July 20, 2018 Live Great Outdoors Blog Comments Off on Rain doesn’t dampen catch


Dr. Jason Rosenberg, Ruby Rosenberg, Capt. Jay Sconyers, Lainey Rosenberg and Zachary Rosenberg show off their mackerel catch from Wednesday aboard Painkiller out of Murrells Inlet. Courtesy Dr. Jason Rosenberg
Outdoors
Grand Strand Fishing Report: Rain hasn’t hampered fishing in ocean or rivers

By Gregg Holshouser
For The Sun News

July 19, 2018 06:12 PM

Estuary

Look For: Flounder, black drum, red drum, spotted seatrout, sheepshead, ladyfish, bluefish, tarpon.

Comments: Capt. Mike McDonald of Gul-R-Boy Guide Service in Georgetown has had a few productive trips this week in the Winyah Bay vicinity. On Monday, McDonald’s crew caught five flounder including four keepers over the 15-inch minimum size limit, plus a few red drum and spotted seatrout. On Thursday, McDonald produced six reds, two flounder, two trout and two ladyfish, all caught on finger mullet. “There are plenty of mullet out there,” said McDonald, “and fishing’s been better than it was the last few weeks.” Look for tarpon roaming Winyah Bay and estuaries to the south. Capt. Patrick Kelly of Captain Smiley Fishing Charters has endured a rainy week in the Little River vicinity, but has caught plenty of red drum and black drum, along with flounder. On Thursday, Kelly found reds in “super shallow water” in the creeks, but they were easily spooked. Kelly has caught the reds and flounder on live finger mullet while live shrimp are working for the black drum. An angler on one of Kelly’s other boats caught a 7-pound flounder. “It’s been a wet week, but it didn’t seem to interrupt the fishing,” said Kelly.

Inshore

Look For: King mackerel, Spanish mackerel, bluefish, spadefish, black sea bass, flounder, weakfish, whiting, croaker, pompano, black drum.

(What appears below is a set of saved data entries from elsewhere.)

(* ===== verification/BlockLoad.v ===== *)
(** * Allocation of blocks, inodes and their memory

    [udbfslib/allocate_memory_block.c], [allocate_memory_inode.c],
    [allocate_block_id.c], [allocate_inode_id.c], [load_block.c] and the
    memory allocators of [write_to_inode.c].  A structure argument of record
    type is a non-null pointer; a pointer the source may pass as NULL is an
    [option]. *)
From S2P Require Import Prelude Posix Bitmap LinkList UdbfsTypes.
Local Open Scope Z_scope.

(** ** Bit allocation on the mount *)

(** [udbfslib_allocate_bit( mount->block_bitmap, mount->block_bitmap_size,
    &mount->free_block_count )] *)
Definition udbfs_allocate_block_id : M world Z :=
  m ← gets w_mnt;
  bitmap ← deref (m_block_bitmap m);
  r ← deref (udbfslib_allocate_bit bitmap (m_block_bitmap_size m) (m_free_block_count m));
  let '(id, bitmap, free_count) := r in
  modify (set_w_mnt (set_m_free_block_count free_count
    (set_m_block_bitmap (Some bitmap) m)));;
  mret id.

Definition udbfslib_allocate_inode_id : M world Z :=
  m ← gets w_mnt;
  bitmap ← deref (m_inode_bitmap m);
  r ← deref (udbfslib_allocate_bit bitmap (m_inode_bitmap_size m) (m_free_inode_count m));
  let '(id, bitmap, free_count) := r in
  modify (set_w_mnt (set_m_free_inode_count free_count
    (set_m_inode_bitmap (Some bitmap) m)));;
  mret id.

(** ** Structures *)

(** The result is the structure the link point then points to; with [None]
    the link point is unchanged. *)
Definition udbfslib_allocate_memory_block (inode : loc) : M world (option block) :=
  ok ← malloc;
  mret (if (ok : bool) then Some (Block 0 0 0 0 inode) else None).

Definition block_links : M world Z :=
  m ← gets w_mnt;
  mret (i32 (Z.shiftr (m_block_size m) 3)).

(** The three allocators of [write_to_inode.c]: all entries are NULL. *)
Definition udbfslib_allocate_memory_indblock : M world (option indblock) :=
  blocks ← block_links;
  ok ← malloc;
  mret (if (ok : bool) then Some (Indblock 0 0 (replicate (Z.to_nat blocks) Null)) else None).

Definition udbfslib_allocate_memory_bindblock : M world (option bindblock) :=
  blocks ← block_links;
  ok ← malloc;
  mret (if (ok : bool) then Some (Bindblock 0 0 (replicate (Z.to_nat blocks) Null)) else None).

Definition udbfslib_allocate_memory_tindblock : M world (option tindblock) :=
  blocks ← block_links;
  ok ← malloc;
  mret (if (ok : bool) then Some (Tindblock 0 0 (replicate (Z.to_nat blocks) Null)) else None).

(** [udbfslib_link( &mount->opened_inodes, inode )] on the world. *)
Definition link_opened_inode (l : loc) : M world unit :=
  w ← gets id;
  r ← deref (udbfslib_link (m_opened_inodes (w_mnt w)) l (w_ilinks w));
  modify (λ w, set_w_ilinks r.2 (set_w_mnt (set_m_opened_inodes r.1 (w_mnt w)) w)).

(** [udbfslib_unlink( &inode->mount->opened_inodes, inode )] *)
Definition unlink_opened_inode (l : loc) : M world unit :=
  w ← gets id;
  r ← deref (udbfslib_unlink (m_opened_inodes (w_mnt w)) l (w_ilinks w));
  modify (λ w, set_w_ilinks r.2 (set_w_mnt (set_m_opened_inodes r.1 (w_mnt w)) w)).

(** [physical_offset] is left as [malloc] returned it. *)
Definition udbfslib_allocate_memory_inode : M world (option loc) :=
  ok ← malloc;
  if (ok : bool) then
    l ← gets w_next_loc;
    junk ← gets w_junk;
    modify (λ w, set_w_next_loc (Pos.succ l) w);;
    modify (λ w, set_w_inodes
      (<[l := Inode 0 0 0 junk [Null; Null; Null; Null] Null Null Null]> (w_inodes w)) w);;
    modify (λ w, set_w_ilinks (<[l := fresh_node]> (w_ilinks w)) w);;
    link_opened_inode l;;
    mret (Some l)
  else mret None.

(** 0 and the block the hook points to, or -1. *)
Definition udbfslib_load_block (inode : loc) (block_id file_offset : Z)
    : M world (Z * option block) :=
  m ← gets w_mnt;
  block ← udbfslib_allocate_memory_block inode;
  match block with
  | None => mret (-1, None)
  | Some b =>
      mret (0, Some (Block block_id file_offset (u64 (file_offset + m_block_size m))
                           (u64 (m_block_size m * block_id)) inode))
  end.

(** * Loading and unloading the index blocks of an inode

    [udbfslib/load_ind_block.c], [load_bind_block.c], [load_tind_block.c]
    and [unload_block.c]. *)

(** ** Loading *)

(** The words of the index block in [tmp_block]. *)
Definition tmp_words (tmp_block : list Z) (ind_links : Z) : list Z :=
  map (word_at tmp_block) (seq 0 (Z.to_nat ind_links)).

(** The [for] loop of [udbfslib_load_ind_block].  The entries that a failure
    leaves unassigned are wild. *)
Fixpoint load_ind_entries (inode : loc) (words : list Z) (offset_modifier : Z)
    : M world (Z * list (ptr block)) :=
  match words with
  | [] => mret (0, [])
  | w :: words =>
      m ← gets w_mnt;
      let next_modifier := u64 (offset_modifier + m_block_size m) in
      if w =? 0 then
        r ← load_ind_entries inode words next_modifier;
        mret (r.1, Null :: r.2)
      else
        b ← udbfslib_load_block inode w offset_modifier;
        if negb (b.1 =? 0) then
          mret (-1, replicate (S (length words)) Wild)
        else
          r ← load_ind_entries inode words next_modifier;
          mret (r.1, from_option Ptr Wild b.2 :: r.2)
  end.

(** Result code and new value of [*linkpoint]. *)
Definition udbfslib_load_ind_block (inode : loc) (block_id offset_modifier : Z)
    (linkpoint : ptr indblock) : M world (Z * ptr indblock) :=
  if block_id =? 0 then mret (0, linkpoint) else
  m ← gets w_mnt;
  ind_links ← block_links;
  ok ← malloc;
  if negb ok then mret (-1, linkpoint) else
  ok ← malloc;
  if negb ok then mret (-1, linkpoint) else
  let device_offset := u64 (block_id * m_block_size m) in
  tmp ← read_at device_offset (m_block_size m);
  match tmp with
  | None => mret (-1, linkpoint)
  | Some tmp_block =>
      r ← load_ind_entries inode (tmp_words tmp_block ind_links) offset_modifier;
      mret (r.1, Ptr (Indblock block_id device_offset r.2))
  end.

Fixpoint load_bind_entries (inode : loc) (words : list Z) (offset_modifier : Z)
    : M world (Z * list (ptr indblock)) :=
  match words with
  | [] => mret (0, [])
  | w :: words =>
      m ← gets w_mnt;
      let next_modifier := u64 (offset_modifier + m_ind_storage m) in
      if w =? 0 then
        r ← load_bind_entries inode words next_modifier;
        mret (r.1, Null :: r.2)
      else
        b ← udbfslib_load_ind_block inode w offset_modifier Wild;
        if negb (b.1 =? 0) then
          mret (-1, b.2 :: replicate (length words) Wild)
        else
          r ← load_bind_entries inode words next_modifier;
          mret (r.1, b.2 :: r.2)
  end.

Definition udbfslib_load_bind_block (inode : loc) (block_id offset_modifier : Z)
    (linkpoint : ptr bindblock) : M world (Z * ptr bindblock) :=
  if block_id =? 0 then mret (0, linkpoint) else
  m ← gets w_mnt;
  ind_links ← block_links;
  ok ← malloc;
  if negb ok then mret (-1, linkpoint) else
  ok ← malloc;
  if negb ok then mret (-1, linkpoint) else
  let device_offset := u64 (block_id * m_block_size m) in
  tmp ← read_at device_offset (m_block_size m);
  match tmp with
  | None => mret (-1, linkpoint)
  | Some tmp_block =>
      r ← load_bind_entries inode (tmp_words tmp_block ind_links) offset_modifier;
      mret (r.1, Ptr (Bindblock block_id device_offset r.2))
  end.

Fixpoint load_tind_entries (inode : loc) (words : list Z) (offset_modifier : Z)
    : M world (Z * list (ptr bindblock)) :=
  match words with
  | [] => mret (0, [])
  | w :: words =>
      m ← gets w_mnt;
      let next_modifier := u64 (offset_modifier + m_bind_storage m) in
      if w =? 0 then
        r ← load_tind_entries inode words next_modifier;
        mret (r.1, Null :: r.2)
      else
        b ← udbfslib_load_bind_block inode w offset_modifier Wild;
        if negb (b.1 =? 0) then
          mret (-1, b.2 :: replicate (length words) Wild)
        else
          r ← load_tind_entries inode words next_modifier;
          mret (r.1, b.2 :: r.2)
  end.

Definition udbfslib_load_tind_block (inode : loc) (block_id offset_modifier : Z)
    (linkpoint : ptr tindblock) : M world (Z * ptr tindblock) :=
  if block_id =? 0 then mret (0, linkpoint) else
  m ← gets w_mnt;
  ind_links ← block_links;
  ok ← malloc;
  if negb ok then mret (-1, linkpoint) else
  ok ← malloc;
  if negb ok then mret (-1, linkpoint) else
  let device_offset := u64 (block_id * m_block_size m) in
  tmp ← read_at device_offset (m_block_size m);
  match tmp with
  | None => mret (-1, linkpoint)
  | Some tmp_block =>
      r ← load_tind_entries inode (tmp_words tmp_block ind_links) offset_modifier;
      mret (r.1, Ptr (Tindblock block_id device_offset r.2))
  end.

(** ** Unloading *)

(** [udbfslib_unload_block]: the memory is released and the hook cleared. *)
Definition udbfslib_unload_block (block_hook : ptr block) : M world (ptr block) :=
  null ← is_null block_hook;
  mret Null.

(** The [for] loop of [udbfslib_unload_ind_block] over the entries left;
    the results of [write] are not looked at. *)
Fixpoint unload_ind_entries (entries : list (ptr block)) : M world unit :=
  match entries with
  | [] => mret tt
  | e :: entries =>
      null ← is_null e;
      block_id ← (if (null : bool) then mret 0
                  else b ← load e; udbfslib_unload_block e;; mret (b_id b));
      write (le_bytes 8 block_id);;
      unload_ind_entries entries
  end.

(** The entries [0 .. ind_links-1] of an array; reading more than it holds
    is undefined. *)
Definition array_prefix {A : Type} (a : list A) (n : Z) : M world (list A) :=
  if Z.of_nat (length a) <? n then stuck else mret (take (Z.to_nat n) a).

Definition udbfslib_unload_ind_block (indblock_hook : ptr indblock) : M world unit :=
  ind_links ← block_links;
  null ← is_null indblock_hook;
  if (null : bool) then mret tt else
  ib ← load indblock_hook;
  lseek (ib_device_offset ib);;
  entries ← array_prefix (ib_block ib) ind_links;
  unload_ind_entries entries.

(** The [for] loop of [udbfslib_unload_bind_block]. *)
Fixpoint unload_bind_entries (entries : list (ptr indblock)) (device_offset : Z) : M world unit :=
  match entries with
  | [] => mret tt
  | e :: entries =>
      null ← is_null e;
      block_id ← (if (null : bool) then mret 0
                  else ib ← load e; udbfslib_unload_ind_block e;; mret (ib_id ib));
      write_at device_offset (le_bytes 8 block_id);;
      unload_bind_entries entries (u64 (device_offset + 8))
  end.

Definition udbfslib_unload_bind_block (bindblock_hook : ptr bindblock) : M world unit :=
  ind_links ← block_links;
  null ← is_null bindblock_hook;
  if (null : bool) then mret tt else
  bb ← load bindblock_hook;
  entries ← array_prefix (bb_indblock bb) ind_links;
  unload_bind_entries entries (bb_device_offset bb).

(** The [for] loop of [udbfslib_unload_tind_block]. *)
Fixpoint unload_tind_entries (entries : list (ptr bindblock)) (device_offset : Z) : M world unit :=
  match entries with
  | [] => mret tt
  | e :: entries =>
      null ← is_null e;
      block_id ← (if (null : bool) then mret 0
                  else bb ← load e; udbfslib_unload_bind_block e;; mret (bb_id bb));
      write_at device_offset (le_bytes 8 block_id);;
      unload_tind_entries entries (u64 (device_offset + 8))
  end.

Definition udbfslib_unload_tind_block (tindblock_hook : ptr tindblock) : M world unit :=
  ind_links ← block_links;
  null ← is_null tindblock_hook;
  if (null : bool) then mret tt else
  tb ← load tindblock_hook;
  entries ← array_prefix (tb_bindblock tb) ind_links;
  unload_tind_entries entries (tb_device_offset tb).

Comments: Dr. Jason Rosenberg’s typical Wednesday Fishing with Friends aboard his 32-foot Contender, Painkiller, had a bit of a twist this week – it was Wednesday Fishing with Family. Rosenberg and Capt. Jay Sconyers of Aces Up Fishing were joined by Rosenberg’s two daughters, Lainey and Ruby, and son, Zachary, and slow-trolling cigar minnows for mackerel was on the docket. Lainey Rosenberg, 14, was the angler of the day, first catching a lunker 5 1/2-pound Spanish mackerel near Belky Bear, then capping the day with a 35-pound king mackerel near Buoy City. Lainey fought the king for 45 minutes on a Penn 4500 spinning reel, before Sconyers gaffed the smoker and pulled it aboard. Also on the quick trip, Ruby caught her first king mackerel and Zachary also caught a king, both in the 10-pound range. “It was an amazing fish for an amazing kid with a very small fishing rod,” said Dr. Rosenberg, “and we made it home just before the storms. It was the perfect day.” On the near-shore artificial reefs, look for spadefish, flounder, black sea bass and weakfish, with Spanish mackerel, king mackerel and cobia also roaming the vicinity around the reefs. Sharks are also on the reefs, including some big ones. Morgan Marohl of the Cherry Grove Pier reported a balmy water temperature reading of 86 degrees Thursday afternoon. Marohl reports whiting, croaker, black drum, spadefish and a few tripletail have been caught off the pier this week, but no kings and few Spanish mackerel.

Offshore

Look For: Dolphin, blackfin tuna, wahoo, blue marlin, sailfish, vermilion snapper, black sea bass, triggerfish, grunts, porgy, amberjack, grouper.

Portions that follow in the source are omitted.